(* ===== verification/_CoqProject ===== *)
-Q . S2P
Prelude.v
Reader.v
StateErr.v
Etype.v
Nfold.v
Primitives.v
Cts.v
Derive.v
Utf8.v
Weak.v
Ops.v
Prf.v
SeqState.v
Der.v
Name.v
Pac.v
Decimal.v
K5json.v
EncList.v
Time.v
Kdc.v
Lockout.v
LockoutFile.v
KdcPolicy.v
Osa.v
History.v
PMap.v
Transit.v
Messages.v
ToyCodec.v
Ascii.v
Pwqual.v
Glob.v
Deltat.v
Acl.v
Store.v
Asn1Text.v
Exchange.v
Runs.v
AuthData.v
PacSign.v
PacVerify.v
S4u.v
Fast.v
Preauth.v
Hints.v
Reply.v
Steady.v
Sample.v
AsExchange.v
AsCorrect.v
TgsHeader.v
TgsExchange.v
TgsCorrect.v
Iprop.v
Ulog.v
UlogRing.v
UlogCrash.v
StoreOps.v
StoreInv.v
StorePw.v
StoreAlias.v
DumpText.v
Journal.v
Dump.v
DumpKept.v
DumpStore.v
Gss.v
ExportCtx.v
Replay.v
Lookaside.v
(** Both directions on a message of [k] whole blocks, a block and a tail. *)
Lemma encrypt_with_split {c} (ks : KeySched c) iv k a b d :
  length a = (k * BLOCK)%nat -> length b = BLOCK -> (1 <= length d <= BLOCK)%nat ->
  encrypt_with ks iv (a ++ b ++ d)
  = let '(prev, out) := cbc_encrypt ks k iv (a ++ b ++ d) in
    let n2 := encrypt_block ks (xor_bytes b prev) in
    let n1 := encrypt_block ks (xor_bytes (pad_block d) n2) in
    Ok (out ++ n1 ++ take (length d) n2).
Proof.
  intros Ha Hb Hd. unfold encrypt_with. rewrite nblocks_split with (k := k) by done.
  rewrite (proj2 (Nat.eqb_neq _ 0)) by (rewrite !length_app; lia).
  rewrite (proj2 (Nat.eqb_neq _ 1)) by lia.
  replace (k + 2 - 2)%nat with k by lia. rewrite <- Ha.
  destruct (cbc_encrypt ks k iv (a ++ b ++ d)) as [prev out].
  rewrite Nat.min_r by (rewrite !length_app; lia).
  rewrite slice_block, drop_two, (pad_block_full b) by done.
  rewrite (proj2 (Nat.ltb_lt _ _)) by (rewrite !length_app; lia).
  replace (length (a ++ b ++ d) - (k + 2 - 1) * BLOCK)%nat with (length d)
    by (rewrite !length_app; unfold BLOCK in *; lia).
  done.
Qed.

Lemma decrypt_with_split {c} (ks : KeySched c) iv k a b d :
  length a = (k * BLOCK)%nat -> length b = BLOCK -> (1 <= length d <= BLOCK)%nat ->
  decrypt_with ks iv (a ++ b ++ d)
  = let '(prev, out) := cbc_decrypt ks k iv (a ++ b ++ d) in
    let pn := xor_bytes (decrypt_block ks b) (pad_block d) in
    let pn1 := xor_bytes (decrypt_block ks (d ++ drop (length d) pn)) prev in
    Ok (out ++ pn1 ++ take (length d) pn).
Proof.
  intros Ha Hb Hd. unfold decrypt_with. rewrite nblocks_split with (k := k) by done.
  rewrite (proj2 (Nat.eqb_neq _ 0)) by (rewrite !length_app; lia).
  rewrite (proj2 (Nat.eqb_neq _ 1)) by lia.
  replace (k + 2 - 2)%nat with k by lia. rewrite <- Ha.
  destruct (cbc_decrypt ks k iv (a ++ b ++ d)) as [prev out].
  rewrite slice_block, drop_two by done.
  replace (length (a ++ b ++ d) - (k + 2 - 1) * BLOCK)%nat with (length d)
    by (rewrite !length_app; unfold BLOCK in *; lia).
  assert (take (length d) (pad_block d) = d) as -> by (unfold pad_block; apply take_app_length).
  done.
Qed.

WHAT IS NEEDED:
Check each line of the data above, and please copy the ones in which the string "take" occurs.

TASK RESULT:
    Ok (out ++ n1 ++ take (length d) n2).
    Ok (out ++ pn1 ++ take (length d) pn).
  assert (take (length d) (pad_block d) = d) as -> by (unfold pad_block; apply take_app_length).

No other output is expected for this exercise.